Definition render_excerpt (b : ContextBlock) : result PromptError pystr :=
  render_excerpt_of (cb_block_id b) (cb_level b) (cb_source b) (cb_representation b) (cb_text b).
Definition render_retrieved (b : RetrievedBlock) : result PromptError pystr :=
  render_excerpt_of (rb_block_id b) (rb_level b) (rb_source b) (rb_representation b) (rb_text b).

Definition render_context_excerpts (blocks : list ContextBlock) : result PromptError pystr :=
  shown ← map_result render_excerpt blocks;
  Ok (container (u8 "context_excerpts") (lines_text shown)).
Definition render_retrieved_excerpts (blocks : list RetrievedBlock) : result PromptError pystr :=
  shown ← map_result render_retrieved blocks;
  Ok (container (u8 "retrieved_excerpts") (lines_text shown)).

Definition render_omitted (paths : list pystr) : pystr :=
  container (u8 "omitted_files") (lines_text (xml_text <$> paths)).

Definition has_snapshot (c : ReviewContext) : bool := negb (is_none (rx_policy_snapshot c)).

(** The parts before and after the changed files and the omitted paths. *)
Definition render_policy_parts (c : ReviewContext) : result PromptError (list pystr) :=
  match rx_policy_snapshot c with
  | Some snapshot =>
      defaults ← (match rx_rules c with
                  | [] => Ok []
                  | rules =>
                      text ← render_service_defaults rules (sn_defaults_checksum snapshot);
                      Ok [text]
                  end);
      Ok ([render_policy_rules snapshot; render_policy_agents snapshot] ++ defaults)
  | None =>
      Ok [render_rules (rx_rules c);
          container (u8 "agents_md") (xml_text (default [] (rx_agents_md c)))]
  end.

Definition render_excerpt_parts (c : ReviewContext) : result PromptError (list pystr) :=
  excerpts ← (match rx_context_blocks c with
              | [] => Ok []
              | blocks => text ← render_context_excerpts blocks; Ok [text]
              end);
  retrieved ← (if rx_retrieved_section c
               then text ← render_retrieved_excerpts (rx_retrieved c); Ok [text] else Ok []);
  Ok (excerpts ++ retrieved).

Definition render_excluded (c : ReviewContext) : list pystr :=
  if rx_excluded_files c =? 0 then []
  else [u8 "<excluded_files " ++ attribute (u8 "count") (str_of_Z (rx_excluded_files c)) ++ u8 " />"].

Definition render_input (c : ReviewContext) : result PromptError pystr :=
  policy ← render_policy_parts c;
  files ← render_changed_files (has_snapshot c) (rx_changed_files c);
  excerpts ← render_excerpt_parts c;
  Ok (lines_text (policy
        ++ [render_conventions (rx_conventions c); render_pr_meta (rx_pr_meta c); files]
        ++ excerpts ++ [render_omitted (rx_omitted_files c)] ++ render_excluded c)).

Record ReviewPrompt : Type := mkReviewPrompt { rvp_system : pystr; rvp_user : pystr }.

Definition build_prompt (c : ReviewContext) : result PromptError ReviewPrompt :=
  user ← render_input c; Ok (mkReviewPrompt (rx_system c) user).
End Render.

•••••

ACTION ITEM -
Restate every record word for word.

WRITTEN REPLY -
Definition render_excerpt (b : ContextBlock) : result PromptError pystr :=
  render_excerpt_of (cb_block_id b) (cb_level b) (cb_source b) (cb_representation b) (cb_text b).
Definition render_retrieved (b : RetrievedBlock) : result PromptError pystr :=
  render_excerpt_of (rb_block_id b) (rb_level b) (rb_source b) (rb_representation b) (rb_text b).

Definition render_context_excerpts (blocks : list ContextBlock) : result PromptError pystr :=
  shown ← map_result render_excerpt blocks;
  Ok (container (u8 "context_excerpts") (lines_text shown)).
Definition render_retrieved_excerpts (blocks : list RetrievedBlock) : result PromptError pystr :=
  shown ← map_result render_retrieved blocks;
  Ok (container (u8 "retrieved_excerpts") (lines_text shown)).

Definition render_omitted (paths : list pystr) : pystr :=
  container (u8 "omitted_files") (lines_text (xml_text <$> paths)).

Definition has_snapshot (c : ReviewContext) : bool := negb (is_none (rx_policy_snapshot c)).

(** The parts before and after the changed files and the omitted paths. *)
Definition render_policy_parts (c : ReviewContext) : result PromptError (list pystr) :=
  match rx_policy_snapshot c with
  | Some snapshot =>
      defaults ← (match rx_rules c with
                  | [] => Ok []
                  | rules =>
                      text ← render_service_defaults rules (sn_defaults_checksum snapshot);
                      Ok [text]
                  end);
      Ok ([render_policy_rules snapshot; render_policy_agents snapshot] ++ defaults)
  | None =>
      Ok [render_rules (rx_rules c);
          container (u8 "agents_md") (xml_text (default [] (rx_agents_md c)))]
  end.

Definition render_excerpt_parts (c : ReviewContext) : result PromptError (list pystr) :=
  excerpts ← (match rx_context_blocks c with
              | [] => Ok []
              | blocks => text ← render_context_excerpts blocks; Ok [text]
              end);
  retrieved ← (if rx_retrieved_section c
               then text ← render_retrieved_excerpts (rx_retrieved c); Ok [text] else Ok []);
  Ok (excerpts ++ retrieved).

Definition render_excluded (c : ReviewContext) : list pystr :=
  if rx_excluded_files c =? 0 then []
  else [u8 "<excluded_files " ++ attribute (u8 "count") (str_of_Z (rx_excluded_files c)) ++ u8 " />"].

Definition render_input (c : ReviewContext) : result PromptError pystr :=
  policy ← render_policy_parts c;
  files ← render_changed_files (has_snapshot c) (rx_changed_files c);
  excerpts ← render_excerpt_parts c;
  Ok (lines_text (policy
        ++ [render_conventions (rx_conventions c); render_pr_meta (rx_pr_meta c); files]
        ++ excerpts ++ [render_omitted (rx_omitted_files c)] ++ render_excluded c)).

Record ReviewPrompt : Type := mkReviewPrompt { rvp_system : pystr; rvp_user : pystr }.

Definition build_prompt (c : ReviewContext) : result PromptError ReviewPrompt :=
  user ← render_input c; Ok (mkReviewPrompt (rx_system c) user).
End Render.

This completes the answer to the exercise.